Joanna Gilkeson, an FWS spokesperson, explains that The Peregrine Fund is rescuing birds that are observed to be in distress, and it is recovering any dead birds that are spotted. “In addition, they are taking steps to limit any transmission within the flock by discouraging congregation, which often occurs at communal food and water stations provided by recovery partners,” Gilkeson says. “These recovery actions have been placed on pause until it is deemed that can be done in a safe manner for the birds.”
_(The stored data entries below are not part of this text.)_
(** The extension both scripts derive from the content type: it starts
    as "." and is extended in the first branch whose test holds. *)
Definition parsed_content_type (content_type : string) : outcome exn string :=
  if contains_str "jpeg" content_type then Ret ("." ++ "jpg")
  else if contains_str "text/plain" content_type then Ret ("." ++ "txt")
  else if contains_str "python" content_type then Ret ("." ++ "py")
  else if contains_str "application" content_type then
    match nth_error (split_slash content_type) 1 with
    | Some subtype => Ret ("." ++ subtype)
    | None => Raise IndexError
    end
  else Ret ("." ++ "unknown").

(** A response as the web script reads it: the status, the Content-Type
    header if there is one, and the body. *)
Record response : Type := mkResponse {
  status_code : Z;
  content_type : option string;
  content : list byte
}.

(** The requests made so far and the seconds slept. *)
Record world : Type := mkWorld {
  requests : nat;
  slept : list Z
}.

Definition start : world := {| requests := 0; slept := [] |}.

Definition max_retries : nat := 3.

(** [response.status_code in (200, 404)] *)
Definition in_200_404 (status : Z) : bool := (status =? 200) || (status =? 404).

Section WebClient.

(** What the [n]-th call of [requests.get(url)] does. *)
Variable net : nat -> outcome exn response.

(** The serializer of the error document,
    <Error><Message>str(e)</Message></Error>. *)
Variable error_document : string -> list byte.

Definition str_exn (e : exn) : string :=
  match e with
  | IndexError => "list index out of range"
  | KeyError k => "'" ++ k ++ "'"
  | NameError n => "name '" ++ n ++ "' is not defined"
  | RequestFailure msg => msg
  | LibraryError msg => msg
  end.

(** The response the script builds when the last attempt raises. *)
Definition error_response (e : exn) : response :=
  {| status_code := -1; content_type := None;
     content := error_document (str_exn e) |}.

(** The [finally] block of an iteration:
    [if retry < max_retries: time.sleep(retry); retry += 1]. *)
Definition finally_block (retry : nat) (w : world) : nat * world :=
  if (retry <? max_retries)%nat
  then (S retry, {| requests := requests w;
                    slept := (slept w ++ [Z.of_nat retry])%list |})
  else (retry, w).

(** The loop [while retry <= max_retries: try ... except ... finally ...].
    [Some] is a loop that was left, with the variable [response] and the
    world after it; [None] is a loop still running when the fuel is
    spent.  A [break] runs the [finally] block on its way out. *)
Fixpoint download_loop (fuel retry : nat) (response_var : option response)
    (w : world) : option (option response * world) :=
  match fuel with
  | O => None
  | S fuel' =>
      if (retry <=? max_retries)%nat then
        let w1 := {| requests := S (requests w); slept := slept w |} in
        match net (requests w) with
        | Ret r =>
            let (retry', w2) := finally_block retry w1 in
            if in_200_404 (status_code r)
            then Some (Some r, w2)
            else download_loop fuel' retry' (Some r) w2
        | Raise e =>
            let (retry', w2) := finally_block retry w1 in
            if (retry =? max_retries)%nat
            then Some (Some (error_response e), w2)
            else download_loop fuel' retry' response_var w2
        end
      else Some (response_var, w)
  end.

(** The script from [retry = 1] on. *)
Definition download (fuel : nat) : option (option response * world) :=
  download_loop fuel 1 None start.

(** A request that ends the loop: a response with status 200 or 404, or
    an exception once [retry] has reached [max_retries], that is from the
    third request on. *)
Definition ends_loop (n : nat) : bool :=
  match net n with
  | Ret r => in_200_404 (status_code r)
  | Raise _ => (2 <=? n)%nat
  end.

(** The response the script goes on with when request [n] ends the loop. *)
Definition final_response (n : nat) : response :=
  match net n with
  | Ret r => r
  | Raise e => error_response e
  end.

End WebClient.

(** [retry] as a function of the requests made. *)
Definition retry_at (n : nat) : nat := Nat.min (S n) 3.

(** The sleeps of the first [n] iterations: 1 and 2 seconds, whatever the
    iterations did. *)
Definition naps (n : nat) : list Z := firstn n [1; 2].

(** *** [client-boto-to-s3.py] *)

(** What the surroundings of the boto script do: the two reads of the
    configuration file, the creation of the S3 resource, the name the
    user types, the content type S3 reports for (bucket, key), and the
    download of key to a local file. *)
Record surroundings : Type := mkSurroundings {
  cfg_bucket_name : outcome exn string;
  cfg_region_name : outcome exn string;
  s3_resource : outcome exn unit;
  typed_imagename : outcome exn string;
  object_content_type : string -> string -> outcome exn string;
  download_file : string -> string -> string -> outcome exn unit
}.

(** The two variables the handler prints; [None] is a name not bound
    yet. *)
Record names : Type := mkNames {
  bucket_name : option string;
  region_name : option string
}.

Definition unbound : names := {| bucket_name := None; region_name := None |}.

Inductive report : Type :=
| Downloaded (local_filename : string)               (* "Success, image downloaded to ..." *)
| Reported (bucket region msg : string).             (* "ERROR: Bucket: .. Region: .. Msg: .." *)

Definition BotoM := Py.M names exn.

Definition library {A} (o : outcome exn A) : BotoM A := fun vars => (o, vars).

Definition set_bucket_name (v : string) : BotoM unit :=
  fun vars => (Ret tt, {| bucket_name := Some v; region_name := region_name vars |}).

Definition set_region_name (v : string) : BotoM unit :=
  fun vars => (Ret tt, {| bucket_name := bucket_name vars; region_name := Some v |}).

(** Reading a variable: a [NameError] when it is not bound. *)
Definition read_name (get : names -> option string) (name : string) : BotoM string :=
  fun vars =>
    match get vars with
    | Some v => (Ret v, vars)
    | None => (Raise (NameError name), vars)
    end.

(** The script: everything in one [try], and a handler that prints the
    bucket, the region and the message. *)
Definition boto_script (s : surroundings) : BotoM report :=
  (try_except
     (b <- library (cfg_bucket_name s) ;;
      set_bucket_name b ;;
      r <- library (cfg_region_name s) ;;
      set_region_name r ;;
      library (s3_resource s) ;;
      bucket <- read_name bucket_name "bucket_name" ;;
      imagename <- library (typed_imagename s) ;;
      bucket' <- read_name bucket_name "bucket_name" ;;
      object_metadata <- library (object_content_type s bucket' imagename) ;;
      ext <- library (parsed_content_type object_metadata) ;;
      let local_filename := imagename ++ ext in
      library (download_file s bucket imagename local_filename) ;;
      ret (Downloaded local_filename))
     (fun err =>
        b <- read_name bucket_name "bucket_name" ;;
        r <- read_name region_name "region_name" ;;
        ret (Reported b r (str_exn err))))%py.

End Lab01.

(** ** Properties of the mapping store *)

Module ShortenFacts.
Import Shorten.
Local Open Scope list_scope.

(** *** One case per fault pattern *)

Ltac unfold_store :=
  unfold get_url, get_stats, put_shorturl, put_reset, get_dbConn, begin, cursor,
    driver_call, execute, fetchone, commit, rollback, close_if_not_None,
    try_finally, try_except, bind, ret, raise, record, at_rest.

Lemma ShortUrl_bump (k : string) (r : row) : ShortUrl (bump k r) = ShortUrl r.
Proof. unfold bump. destruct (String.eqb (ShortUrl r) k); reflexivity. Qed.

Lemma LongUrl_bump (k : string) (r : row) : LongUrl (bump k r) = LongUrl r.
Proof. unfold bump. destruct (String.eqb (ShortUrl r) k); reflexivity. Qed.

Lemma filter_bump (k : string) (t : LinksTable) :
  filter (has_key k) (map (bump k) t) = map (bump k) (filter (has_key k) t).
Proof.
  induction t as [|r t IH]; cbn [filter map]; auto.
  replace (has_key k (bump k r)) with (has_key k r)
    by (unfold has_key; now rewrite ShortUrl_bump).
  destruct (has_key k r); cbn [map]; rewrite IH; reflexivity.
Qed.

Lemma get_url_cases (f : faults) (k : string) (t : LinksTable) :
  let '(r, d') := get_url f k (at_rest t) in
  session d' = None /\
  if get_url_fault f
  then committed d' = t /\ (r = Ret "" \/ exists e, r = Raise e)
  else committed d' = map (bump k) t /\ r = Ret (stored_longurl k t).
Proof.
  unfold get_url_fault.
  unfold_store. simpl.
  destruct (f Connect) eqn:F1; simpl.
  { split; auto. split; auto. right; eauto. }
  destruct (f Begin) eqn:F2; simpl.
  { destruct (f Rollback); simpl; split; auto; split; auto; right; eauto. }
  destruct (f Cursor) eqn:F3; simpl.
  { destruct (f Rollback); simpl; split; auto; split; auto; right; eauto. }
  destruct (f (Execute KUpdate)) eqn:F4; simpl.
  { destruct (f Rollback); simpl; split; auto; split; auto; right; eauto. }
  destruct (f (Execute KSelectLong)) eqn:F5; simpl.
  { destruct (f Rollback); simpl; split; auto; split; auto; right; eauto. }
  destruct (f Fetchone) eqn:F6; simpl.
  { destruct (f Rollback); simpl; split; auto; split; auto; right; eauto. }
  rewrite filter_bump. unfold stored_longurl.
  destruct (filter (has_key k) t) as [|r0 rs] eqn:Ef; simpl;
    destruct (f Commit) eqn:F7; simpl;
    try (destruct (f Rollback); simpl); split; auto; split; auto; try (right; eauto; fail).
  all: now rewrite LongUrl_bump.
Qed.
I asked Gilkeson if any wild condors would be captured and brought into captivity to try to prevent more birds from becoming sick. “The condor recovery program is working with our partners to identify how best to respond to HPAI in Arizona and prepare for any such event in California,” she says. “There has not been any decision to capture and hold birds. Establishing quarantine pens is a proactive measure that can be used for multiple purposes, including testing of birds should HPAI be detected in the flocks in California.”
I also asked how the HPAI crisis is affecting the current nesting season. Gilkeson replied: “The confirmation of HPAI in the Southwest Flock of condors is an emerging and fluid situation. It is too soon to speculate what this means for the Arizona-Utah flock and recovery of the condor and nesting season.”
Editor’s note: story updated at 9 pm Eastern time, April 13, with quotes from the U.S. Fish and Wildlife Service.